IV.III.3 While the clerical tribe of the Levites is still brought forward only modestly in Deuteronomy (x. 8 seq. xviii. 1; Joshua xiii. 14, 33), it is dealt with in very real earnest in the Priestly Code. The tribe of Levi (Numbers i. 47, 49, iii. 6, xvii. 3, xviii. 2) is given over by the remaining tribes to the sanctuary, is catalogued according to the genealogical system of its families, reckons 22,000 male members, and even receives a sort of tribal territory, the forty-eight Levitical cities (Josh. xxi.). At the beginning of this chapter we have already spoken of a forward step made in the Priestly Code, connected with this enlargement of the clergy, but of much greater importance; hitherto the distinction has been between clergy and laity, while here there is introduced the great division of the order itself into sons of Aaron and Levites.

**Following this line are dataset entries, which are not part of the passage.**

(** Wiring the panel of an invocation whose document has no registry
    entry keeps registry and panels in agreement. *)
Lemma registry_ok_wire w key i q wired :
  registry_ok w → previewByDoc w !! key = None →
  panels w !! i = Some q → p_key q = key →
  p_key wired = key → p_subscribed wired = true → p_onDispose wired = true →
  p_disposed wired = false →
  registry_ok (with_previewByDoc (<[key := i]> (previewByDoc w))
                 (with_panels (<[i := wired]> (panels w)) w)).
Proof.
  intros (Hentry & Hlisten & Hwired) Hmiss Hq Hkq Hk Hs Ho Hd.
  assert (i < length (panels w))%nat as Hlt by (by apply lookup_lt_Some with q).
  split; [|split]; simpl.
  - intros k j Hj. destruct (decide (key = k)) as [<-|Hne].
    + rewrite lookup_insert_eq in Hj. injection Hj as <-.
      exists wired. by rewrite list_lookup_insert_eq.
    + rewrite lookup_insert_ne in Hj by done.
      destruct (Hentry k j Hj) as (p & Hp & Hkp & Hsp).
      exists p. split; [|done].
      rewrite list_lookup_insert_ne; [done|]. intros <-. congruence.
  - intros j p Hp Hsp. destruct (decide (i = j)) as [<-|Hne].
    + rewrite list_lookup_insert_eq in Hp by done. injection Hp as <-.
      rewrite Hk. apply lookup_insert_eq.
    + rewrite list_lookup_insert_ne in Hp by done.
      pose proof (Hlisten j p Hp Hsp) as Hj.
      rewrite lookup_insert_ne; [done|]. congruence.
  - intros j p Hp. destruct (decide (i = j)) as [<-|Hne].
    + rewrite list_lookup_insert_eq in Hp by done. injection Hp as <-.
      by rewrite Hs, Ho, Hd.
    + rewrite list_lookup_insert_ne in Hp by done. by apply (Hwired j).
Qed.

Not in Deuteronomy only, but everywhere in the Old Testament, apart from Ezra, Nehemiah, and Chronicles, Levite is the priest's title of honour. /1/ Aaron himself is so styled in the
— Footnote 1. Exodus iv. 14; Deuteronomy xxxiii. 8; Judges xvii. seq.; Exodus xxxii. 26-28; Deuteronomy x. 8 seq., xii. 12, 18 seq. xiv. 27, 29, xvi. 11, 14, xvii. 9, 18, xviii. 1-8, xxiv. 8, xxvii. 9, 14, xxxi. 9, 25; Joshua iii. 3,xiii. 14, 33, xiv. 3 seq., xviii. 7; Judges xix. seq., 1Samuel v1. 15; 1Kings xii. 31, Jeremiah xxxiii 17-22; Ezekiel xliv. 8 seq.; Isaiah lxvi. 2, Zechariah xii. 13, Malachi Ii. 4, 8, iii. 3. Only the glosses 2Samuel xv. 24, and 1Kings viii. 4 (compare, however, 2Chronicles v. 5) can rest upon the Priestly Code. — Footnote
often-quoted passage, Exodus iv. 14, and that too to denote his calling, not his family, for the latter he has in common with Moses, from whom, nevertheless, it is intended to distinguish him by the style, "thy brother the Levite." In Deuteronomy we are struck by the deliberate emphasis laid on the equal right of all the Levites to sacrificial service in Jerusalem—
"The priests, the Levites, the whole tribe of Levi, shall have no portion or inheritance with Israel; they shall eat the offerings of Jehovah and his inheritance….And if a Levite come from any of thy cities out of all Israel, where he sojourned, and come to the place which Jehovah shall choose, then he shall minister in the name of Jehovah his God as all his brethren the Levites do who stand there before Jehovah"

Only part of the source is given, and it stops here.